The Reunion
Iona Carroll
It's a fact that Scotland's people have moved around a lot. It's probably possible to find a Scots person in just about every corner of the globe carrying with them their Scottishness and valiantly trying to keep their national identity alive. Some Scots left because they had no choice; others left because they had choice but they chose to find a new home elsewhere.
So, in light of all that, it was great excitement for me, an Aussie, now living in Scotland, to meet with an old school friend, an Aussie, too, whom I hadn't seen for thirty years! In a reunion such as this which comes after such a long space of time, we suddenly and acutely become aware of the number of our days. All these memories give poignancy to the present moment and make the moment so very precious. Reunions are happening all over the world all the time. I began to ponder an imponderable - what makes people move from their birthplace and paradoxically, what makes them want to return?
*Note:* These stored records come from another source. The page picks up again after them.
Lemma device_is_line d : device_ok d → utf8_text (default "" (str_at "name" d)) → target_is_line (target_of d).
Proof.
  intros (id & name & address & kind & site & state & dt & -> & Hf) Hu.
  destruct (entry_fields id name address kind site state dt) as (E1 & E2 & E3 & E4 & E5 & _). unfold target_is_line, target_of.
  rw E1 E2 E3 E4 E5. rw E2 in Hu. cbn [target_address target_id target_name target_kind target_site default] in *. destruct Hf as [Hid Hname [Haddr _] Hkind Hsite _].
  split_and!.
  - eapply forall_char_impl; [| exact Haddr]. intros c. by destruct c as [[] [] [] [] [] [] [] []].
  - apply normalize_slug_ok in Hid. pose proof (slug_tail_chars _ _ (slug_shape _ Hid)) as Hc. eapply forall_char_impl; [| exact Hc].
    intros c. by destruct c as [[] [] [] [] [] [] [] []].
  - apply name_line; [exact Hu | apply Hname].
  - eapply forall_char_impl; [| apply Hkind]. intros c. by destruct c as [[] [] [] [] [] [] [] []].
  - eapply forall_char_impl; [| apply Hsite]. intros c. by destruct c as [[] [] [] [] [] [] [] []].
Qed.
Lemma config_lines interval endpoint ts : is_line interval = true → is_line endpoint = true → Forall (λ l, is_line l = true) ts →
  Forall (λ l, is_line l = true) (head_lines interval ++ ts ++ tail_lines endpoint)%list.
Proof.
  intros Hi He Ht. apply Forall_app. split; [| apply Forall_app; split; [exact Ht |]].
  - unfold head_lines. repeat (constructor; [first [reflexivity | unfold is_line in *; rw forall_char_app Hi; reflexivity] |]). constructor.
  - unfold tail_lines. repeat (constructor; [first [reflexivity | by apply field_line_end] |]). constructor.
Qed.

(** C38: What the collector is configured to probe is read back from its configuration: the address and the labels of exactly
    the enabled devices, in their order, whatever quotes the names have.  The inventory must be well-formed, the names UTF-8,
    and interval and endpoint single lines.  The reader is one for the lines of this format, not for all of YAML. *)
Theorem collector_config_reads_back inv config : collector_config inv = Ok config →
  is_line (default "30s" (probe_str "collection_interval" inv)) = true →
  is_line (default DEFAULT_OTLP_ENDPOINT (probe_str "otlp_endpoint" inv)) = true →
  monitoring_wf inv → Forall (λ d, utf8_text (default "" (str_at "name" d))) (enabled_devices inv) →
  read_config config = target_of <$> enabled_devices inv.
Proof.
  intros Hconfig Hint Hend (l & Hl & Hok) Hutf. unfold collector_config in Hconfig. destruct (bool_decide _); [done |].
  destruct (static_configs _) as [ls|] eqn:Hls; [| done]. apply static_lines in Hls as ->. injection Hconfig as <-.
  unfold read_config. rw split_unlines.
  - apply config_lines; [exact Hint | exact Hend |]. apply Forall_concat. apply Forall_fmap, Forall_fmap. apply Forall_forall. intros d Hd.
    apply lines_are_lines, device_is_line; [| by apply (proj1 (Forall_forall _ _) Hutf)]. apply (proj1 (Forall_forall _ _) (do_devices _ Hok)).
    apply list_elem_of_In in Hd. unfold enabled_devices, in_state in Hd. rw Hl in Hd. apply filter_In in Hd as [Hd _]. by apply list_elem_of_In.
  - set (endpoint := default _ (probe_str "otlp_endpoint" inv)).
    change (read_targets ((concat (lines_of <$> (target_of <$> enabled_devices inv)) ++ tail_lines endpoint) ++ [""])%list = target_of <$> enabled_devices inv).
    rw -app_assoc. by apply read_lines_of.
Qed.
Because my friend, Noela, too, had a desire not only to see me and renew a part of her life, thirty years on, thirty years lived through, thirty years of experiences, but she also had a desire to meet with her distant Scottish relatives, her father's people, who had remained in Ayrshire. So I began to think that even after three generations away there is still a desire to return to the country of ones ancestors. Noela's relations were a coal mining family, history there. Lives lived. Noela's great grandfather had left Scotland bound for Australia in 1912 and, as is the way with so many families, no contact had been made between Scotland and Australia until 1988. Given the nature of communication in those days, it was only after Noela's father began to research the family tree that the reunion was able to take place. So Noela, in meeting her relatives and discovering her own Scottishness, was able to understand a little more of herself. She was able in that very short space of time, three weeks in total, to understand that even though people leave their place of birth, it stays with them and is passed on even after generations.
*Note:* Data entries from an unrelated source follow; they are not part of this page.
(* ===== verification/PveGuests.v ===== *)
(** * Requests on the guests of a PVE remote

    server/src/api/pve/qemu.rs and lxc.rs with what they share in server/src/api/pve/mod.rs: a
    request on a guest is checked, the node of the guest is looked up, and the request is passed on
    to the remote; the task it starts there is tracked.  A run is the sequence of the requests to
    remotes and of the tasks that are tracked, with their answers; the answers ([env]) depend on all
    that has happened, so nothing is assumed of what remotes do.

    The privileges of the caller, the configuration that is read, the secrets, the cache of reachable
    hosts and the parser of an authority are parameters; what a remote reports and the program only
    passes on is of the parameter types of [PveTypes]. *)
From Stdlib Require Import SpecFloat.
From S2P Require Import Prelude RustStr Remotes Disk Search Resources RemotesConfig Fetcher SdnClient NexusJson.

#[local] Open Scope string_scope.

(** ** Data *)
Inductive guest_kind := GuestQemu | GuestLxc.
Global Instance guest_kind_eq_dec : EqDecision guest_kind.
Proof. solve_decision. Defined.

Inductive ConfigurationState := Pending | Active.
Definition current (s : ConfigurationState) : option bool :=
  Some match s with Active => true | Pending => false end.

(** The parameters of a migration, as pve_api_types has them *)
Record MigrateQemu := {
  mq_bwlimit : option Z; mq_force : option bool; mq_migration_network : option string;
  mq_migration_type : option string; mq_online : option bool; mq_target : string;
  mq_targetstorage : option (list string); mq_with_local_disks : option bool;
  mq_with_conntrack_state : option bool;
}.
Record MigrateLxc := {
  ml_bwlimit : option f64; ml_online : option bool; ml_restart : option bool; ml_target : string;
  ml_target_storage : option (list string); ml_timeout : option Z;
}.
Record RemoteMigrateQemu := {
  rq_target_bridge : list string; rq_target_storage : list string; rq_delete : option bool;
  rq_online : option bool; rq_target_vmid : option Z; rq_target_endpoint : string; rq_bwlimit : option Z;
}.
Record RemoteMigrateLxc := {
  rl_target_bridge : list string; rl_target_storage : list string; rl_delete : option bool;
  rl_online : option bool; rl_target_vmid : option Z; rl_target_endpoint : string; rl_bwlimit : option f64;
  rl_restart : option bool; rl_timeout : option Z;
}.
The sights and sounds of Scotland. Noela said she had a sense of belonging, a feeling of being here before. That what was so different was also so familiar, that the sense of history in the old buildings and towns, the compactness of the place, the very stones breathed continuity. That three generations away from Scotland, and Ayrshire, in particular, was in her blood. An unfathomable mystery. There was the excitement of it all, of course, on the conscious level, the green fields, stone fences, fat sheep in fields, even fatter cows grazing in so much grass. And hills and villages, all so totally different from the brown, parched land she had left, given the miracle of flight, a few hours previously.
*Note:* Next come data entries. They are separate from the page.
(** The requests that only read *)
Definition reading_call (c : pve_call) : bool :=
  match c with
  | OnGuest _ _ _ _ | StopTaskCall _ | CreateGuestCall _ _ _ | SetClusterFw _ | SetNodeFw _ _ | SetGuestFw _ _ _ _ => false
  | _ => true
  end.
Lemma reading_call_reads fuel who remote c : reading_call c = true →
  reads_only (run_pve_call fuel who remote c).
Proof.
  intros Hc. destruct c; try discriminate Hc; cbn [run_pve_call]; apply reads_reply.
  - unfold list_guests, check_guest_list_permissions. reads. apply reads_guests_of_nodes.
  - unfold pve_list_tasks. reads. apply reads_tasks_of_nodes.
  - unfold get_task_status. reads. apply reads_poll.
  - unfold read_task_log. reads.
  - unfold read_node. reads.
  - unfold list_nodes. reads.
  - unfold cluster_resources. reads.
  - unfold cluster_status, with_endpoint. reads.
  - unfold cluster_nextid, with_endpoint. reads.
  - unfold get_options. reads.
  - unfold guest_firewall_options, fw_options_at. reads.
  - unfold guest_firewall_rules, fw_rules_at. reads.
  - unfold node_firewall_options, fw_options_at. reads.
  - unfold node_firewall_rules, fw_rules_at. reads.
  - unfold node_firewall_status, load_guests_firewall_status. reads; [apply reads_place | apply reads_guest_statuses].
  - unfold cluster_firewall_options, fw_options_at. reads.
  - unfold cluster_firewall_rules, fw_rules_at. reads.
Qed.

(** *** Requests that change something *)

(** The change that a request asks for, given its run *)
Definition asked (who : pve_caller) (remote : string) (c : pve_call) (new : list pve_event) (q : pve_request) : Prop :=
  match c with
  | OnGuest k g node vmid =>
      ∃ n, guest_node remote node vmid new n ∧ asks config host_reachable parse_authority get_secret k g remote n vmid q
           ∧ call_allowed who g remote vmid
  | StopTaskCall u => ru_remote u = remote ∧ ru_type u = Remotes.Pve ∧
      ∃ f, pve_upid u = Ok f ∧ q = StopTask remote (nu_node f) (ru_upid u)
  | CreateGuestCall k node text => ∃ params, json_from_str text = Some (JObject params) ∧
      q = RawPost remote ("/api2/extjs/nodes/" ++ node ++ "/" ++ guest_kind_str k) (JObject params)
  | SetClusterFw u => q = SetFwOptions remote FwCluster u
  | SetNodeFw node u => q = SetFwOptions remote (FwNode node) u
  | SetGuestFw k node vmid u => ∃ n, guest_node remote node vmid new n ∧ q = SetFwOptions remote (FwGuest k n vmid) u
  | _ => False
  end.
(** The task of a reply, and whether it is tracked *)
Definition reply_task_of (r : pve_reply) : option RemoteUpid :=
  match r with RGuest (ReplyTask u) | RTask u => Some u | _ => None end.
Definition pve_tracked (c : pve_call) : bool := match c with OnGuest k g _ _ => call_tracked k g | _ => true end.
(** The requests of a run that change something *)
Definition one_change (who : pve_caller) (remote : string) (c : pve_call) (new : list pve_event)
    (r : result pve_error pve_reply) : Prop :=
  (changes new = [] ∧ ((∃ e, r = Err e) ∨ reading_call c = true ∨ ∃ k g node vmid q, c = OnGuest k g node vmid ∧ call_read k g = Some q))
  ∨ ∃ q, changes new = [q] ∧ asked who remote c new q.
(** The requests of a run, and the task it tracks *)
Definition pve_requests (who : pve_caller) (remote : string) (c : pve_call) (new : list pve_event)
    (r : result pve_error pve_reply) : Prop :=
  one_change who remote c new r
  ∧ (∀ x u, r = Ok x → reply_task_of x = Some u → tracked new = if pve_tracked c then [u] else []).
There was magic for Noela to hear Scots voices and expressions, familiar words she used to hear her father speak, and strong measures of humour and hospitality all along the line. In Ayrshire, Noela found that in this very short space of time compacted to stretch to a lifetime of memories, that travelling is at times, a discovery of self. Amongst her father's people, Noela found graveyards, located schools that were no longer schools but people's homes, recognisable from old photographs, but most of all, she felt at home.
These two reunions, the one of meeting me and the other of meeting relatives which seemed on the surface to be so very dissimilar were, on a deeper level, much the same. Both reunions stretched through time. Was thirty years so very different from one hundred?
What mysteries lie in our lives which can sometimes be uncovered by a reunion. Precious things, reunions. Memorable moments. They give a respite from the mundane, revive and restore and lift the spirits. And there is a wonderful thing, too, about reunions and that is that the memory lives on in hearts and minds, long after the physical meeting has gone!